→ Activity
What's required is a verbatim printout of all the data.

→ Information given
▶

Record GroupNamespaceEntry := mkGroupNamespaceEntry {
  gne_actions : gset string;
  gne_trails : list Trail;
  gne_date_cached : Z;
  gne_role_ids : option (gset UUID);
}.

Record GroupTypeCustomerEntry := mkGroupTypeCustomerEntry {
  gte_actions : gset string;
  gte_trails : list Trail;
  gte_date_cached : Z;
}.

(** ** The cache *)

Record AclCache := mkAclCache {
  ac_membership : gmap ActorMembershipKey ActorMembershipEntry;
  ac_group_namespace : gmap GroupNamespaceKey GroupNamespaceEntry;
  ac_group_type_customer : gmap GroupTypeCustomerKey GroupTypeCustomerEntry;
  ac_evictions : Z;
  ac_fence_skipped_stores : Z;
  ac_watching : option bool;
  ac_ever_followed : bool;
}.

(** [AclCache.__init__]. *)
Definition AclCache_init : AclCache := mkAclCache ∅ ∅ ∅ 0 0 None false.

Definition with_membership f (c : AclCache) : AclCache :=
  mkAclCache (f (ac_membership c)) (ac_group_namespace c) (ac_group_type_customer c)
    (ac_evictions c) (ac_fence_skipped_stores c) (ac_watching c) (ac_ever_followed c).
Definition with_group_namespace f (c : AclCache) : AclCache :=
  mkAclCache (ac_membership c) (f (ac_group_namespace c)) (ac_group_type_customer c)
    (ac_evictions c) (ac_fence_skipped_stores c) (ac_watching c) (ac_ever_followed c).
Definition with_group_type_customer f (c : AclCache) : AclCache :=
  mkAclCache (ac_membership c) (ac_group_namespace c) (f (ac_group_type_customer c))
    (ac_evictions c) (ac_fence_skipped_stores c) (ac_watching c) (ac_ever_followed c).
(** [self._evictions += 1]. *)
Definition bump_evictions (c : AclCache) : AclCache :=
  mkAclCache (ac_membership c) (ac_group_namespace c) (ac_group_type_customer c)
    (ac_evictions c + 1) (ac_fence_skipped_stores c) (ac_watching c) (ac_ever_followed c).
Definition bump_fence_skipped (c : AclCache) : AclCache :=
  mkAclCache (ac_membership c) (ac_group_namespace c) (ac_group_type_customer c)
    (ac_evictions c) (ac_fence_skipped_stores c + 1) (ac_watching c) (ac_ever_followed c).

(** *** Trust *)

(** [_empty_locked]. *)
Definition empty_locked (c : AclCache) : AclCache :=
  with_group_type_customer (fun _ => ∅)
    (with_group_namespace (fun _ => ∅) (with_membership (fun _ => ∅) (bump_evictions c))).

(** [_size_locked]. *)
Definition size_locked (c : AclCache) : nat :=
  size (ac_membership c) + size (ac_group_namespace c) + size (ac_group_type_customer c).

Definition followed_by (watching : option bool) (c : AclCache) : AclCache :=
  let c := if negb (isSome watching) || negb (ac_ever_followed c) then empty_locked c else c in
  mkAclCache (ac_membership c) (ac_group_namespace c) (ac_group_type_customer c)
    (ac_evictions c) (ac_fence_skipped_stores c) watching true.

Definition followed (c : AclCache) : bool := ac_ever_followed c && isSome (ac_watching c).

◀

→ Task solution
Record GroupNamespaceEntry := mkGroupNamespaceEntry {
  gne_actions : gset string;
  gne_trails : list Trail;
  gne_date_cached : Z;
  gne_role_ids : option (gset UUID);
}.

Record GroupTypeCustomerEntry := mkGroupTypeCustomerEntry {
  gte_actions : gset string;
  gte_trails : list Trail;
  gte_date_cached : Z;
}.

(** ** The cache *)

Record AclCache := mkAclCache {
  ac_membership : gmap ActorMembershipKey ActorMembershipEntry;
  ac_group_namespace : gmap GroupNamespaceKey GroupNamespaceEntry;
  ac_group_type_customer : gmap GroupTypeCustomerKey GroupTypeCustomerEntry;
  ac_evictions : Z;
  ac_fence_skipped_stores : Z;
  ac_watching : option bool;
  ac_ever_followed : bool;
}.

(** [AclCache.__init__]. *)
Definition AclCache_init : AclCache := mkAclCache ∅ ∅ ∅ 0 0 None false.

Definition with_membership f (c : AclCache) : AclCache :=
  mkAclCache (f (ac_membership c)) (ac_group_namespace c) (ac_group_type_customer c)
    (ac_evictions c) (ac_fence_skipped_stores c) (ac_watching c) (ac_ever_followed c).
Definition with_group_namespace f (c : AclCache) : AclCache :=
  mkAclCache (ac_membership c) (f (ac_group_namespace c)) (ac_group_type_customer c)
    (ac_evictions c) (ac_fence_skipped_stores c) (ac_watching c) (ac_ever_followed c).
Definition with_group_type_customer f (c : AclCache) : AclCache :=
  mkAclCache (ac_membership c) (ac_group_namespace c) (f (ac_group_type_customer c))
    (ac_evictions c) (ac_fence_skipped_stores c) (ac_watching c) (ac_ever_followed c).
(** [self._evictions += 1]. *)
Definition bump_evictions (c : AclCache) : AclCache :=
  mkAclCache (ac_membership c) (ac_group_namespace c) (ac_group_type_customer c)
    (ac_evictions c + 1) (ac_fence_skipped_stores c) (ac_watching c) (ac_ever_followed c).
Definition bump_fence_skipped (c : AclCache) : AclCache :=
  mkAclCache (ac_membership c) (ac_group_namespace c) (ac_group_type_customer c)
    (ac_evictions c) (ac_fence_skipped_stores c + 1) (ac_watching c) (ac_ever_followed c).

(** *** Trust *)

(** [_empty_locked]. *)
Definition empty_locked (c : AclCache) : AclCache :=
  with_group_type_customer (fun _ => ∅)
    (with_group_namespace (fun _ => ∅) (with_membership (fun _ => ∅) (bump_evictions c))).

(** [_size_locked]. *)
Definition size_locked (c : AclCache) : nat :=
  size (ac_membership c) + size (ac_group_namespace c) + size (ac_group_type_customer c).

Definition followed_by (watching : option bool) (c : AclCache) : AclCache :=
  let c := if negb (isSome watching) || negb (ac_ever_followed c) then empty_locked c else c in
  mkAclCache (ac_membership c) (ac_group_namespace c) (ac_group_type_customer c)
    (ac_evictions c) (ac_fence_skipped_stores c) watching true.

Definition followed (c : AclCache) : bool := ac_ever_followed c && isSome (ac_watching c).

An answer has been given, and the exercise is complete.